The genetic improvement of milk and beef producing cattle is at the foundation of the CIAQ's mission. In order to be able to offer producers quality bulls with a known pedigree, a program to test young bulls for becoming potential sperm donors was put together in 1967.
When the program was launched, only 3% of Quebec's milk producing cows were registered with a milk quality tracking program and were generating data eligible for consideration in a genetic evaluation initiative. This number has increased to reach 53% today.

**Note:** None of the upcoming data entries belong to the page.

Definition rpc_execution (container_id request_id : string) (plan : ContentRpcExecPlan) :
    adapter PluginRpcResult :=
  exec ←? docker (call (CreateExec container_id (mkCreateExecOptions false
            (exec_plan_command plan) (exec_plan_user plan) (exec_plan_working_dir plan))));
  started ←? docker (call (StartExec exec));
  match started with
  | Detached => Ret (Err AdapterRpcExecFailed)
  | Attached =>
      output ←? exec_output DockerFailed collect_output ([], []) exec;
      inspection ←? docker (call (InspectExec exec));
      exit_code ←? Ret (ok_or (exec_exit_code inspection) AdapterRpcExecFailed);
      Ret (parse_content_rpc_output request_id output.1 output.2 exit_code)
  end.

Definition invoke_plugin (plugin_id : PluginId) (method : ContentMethod) (params : Json) :
    adapter PluginRpcResult :=
  found ←? find_managed_container plugin_id;
  container_id ←? Ret (ok_or found PluginNotRunning);
  running ←? docker (call (InspectContainer container_id));
  if negb (default false running) then Ret (Err PluginNotRunning)
  else
    uuid ← call NewUuid;
    let request_id := uuid_to_string uuid in
    plan ←? Ret (build_content_rpc_exec method params request_id);
    executed ← prog_timeout RpcExpired (λ expired : bool, expired)
                 (rpc_execution container_id request_id plan);
    match executed with
    | None => Ret (Err AdapterRpcTimeout)
    | Some executed => Ret executed
    end.

Definition validate_install_directory (path : string) : adapter unit :=
  metadata ←? prog_map_err (λ _, UnsafeInstallDirectory) (call (SymlinkMetadata path));
  if negb (eqb metadata MetaDir) then Ret (Err UnsafeInstallDirectory) else Ret (Ok tt).

Definition managed_removal_plan (plugin_data : string) (install : ValidatedInstall) :
    adapter ManagedRemovalPlan :=
  let installed := validated_installed install in
  expected ←? Ret (ok_or (validated_expected_image_labels install) RemovalAttestationMismatch);
  if negb (eqb (installed_installation_id installed) installation_id)
     || negb (eqb (expected !! "io.audiodown.managed") (Some "true"))
     || negb (eqb (expected !! "io.audiodown.installation") (Some installation_id))
     || negb (eqb (expected !! "io.audiodown.plugin-id")
                  (Some (PluginId_as_str (installed_plugin_id installed))))
  then Ret (Err RemovalAttestationMismatch)
  else
    let install_directory :=
      path_join (path_join plugin_data "installed")
        (PluginId_as_str (installed_plugin_id installed)) in
    validate_install_directory install_directory ;;?
    Ret (Ok (mkManagedRemovalPlan (installed_plugin_id installed) (installed_image_id installed)
               install_directory expected)).

Definition remove_managed_install_directory (path : string) : adapter unit :=
  validate_install_directory path ;;?
  prog_map_err (λ _, UnsafeInstallDirectory) (call (RemoveDirAll path)).

Definition remove_plugin (plugin_data : string) (install : ValidatedInstall) :
    adapter PluginRemoveResult :=
  plan ←? managed_removal_plan plugin_data install;
  cleanup ←? cleanup_runtime_resources (plan_plugin_id plan);
  found ←? docker (call (InspectImage (plan_image_id plan)));
  if negb (labels_include (plan_expected_image_labels plan) (default ∅ found))
  then Ret (Err ImageLabelMismatch)
  else
    docker (call (RemoveImage (plan_image_id plan))) ;;?
    remove_managed_install_directory (plan_install_directory plan) ;;?
    Ret (Ok (mkPluginRemoveResult (plan_plugin_id plan)
               (is_some (cleanup_plugin_container_id cleanup)) true true)).

(** ** Startup *)

(** The plugins named by the labels of one listing, and how many were not. *)
Definition discover_plugins (resource : string) (listed : list (option labels)) :
    list PluginId * Z :=
  let found := (λ l, runtime_plugin_id (default ∅ l) installation_id resource) <$> listed in
  (omap to_option found, zlen (List.filter (λ r, negb (is_ok r)) found)).

Definition discover_resource {A} (resource : string) (labels_of : A → option labels)
    (listing : stask (result DockerError (list A))) : stask (list PluginId * Z) :=
  listed ← listing;
  match listed with
  | Ok listed => Ret (discover_plugins resource (labels_of <$> listed))
  | Err _ => Ret ([], 1)
  end.

Definition reconcile_runtime_resources : adapter unit :=
  plugins ← discover_resource "plugin" summary_labels (call (ListContainers (label_filters None "plugin")));
  gateways ← discover_resource "gateway" summary_labels
               (call (ListContainers (label_filters None "gateway")));
  networks ← discover_resource "network" (λ l : option labels, l)
               (call (ListNetworks (label_filters None "network")));
  let plugin_ids := dedup (plugins.1 ++ gateways.1 ++ networks.1) in
  let discovery_failures := plugins.2 + gateways.2 + networks.2 in
  results ← prog_fold (λ results plugin_id,
              cleaned ← cleanup_runtime_resources plugin_id;
              Ret (results ++ [map_err (λ _, tt) ((λ _, tt) <$> cleaned)]))
              (replicate (Z.to_nat discovery_failures) (Err tt)) plugin_ids;
  Ret (reconcile_cleanup_results results).
End adapter.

Through efforts from the CIAQ, breed associations, the Ministry of Agriculture for promoting genetic testing programs and the cooperation of farmers for testing young potential bulls, 50% of bulls are now tested for inclusion in the CIAQ's sperm banks. Countless bulls have been identified for breeding over the years with some of them reaching fame outside of agricultural field such as Hanoverhill Starbuck, who has fathered at least 200,000 cows throughout the world and can be found in the genealogy of 95% of Canada's Holstein breed cows.

== Company ==

The CIAQ is divided between two complexes, one in Saint-Hyacinthe, opened in 1948 and currently its head office and one in Sainte-Madeleine opened in 1985. In total, the CIAQ houses 670 bulls and keeps in its inventory approximately 11,500,000 doses of semen.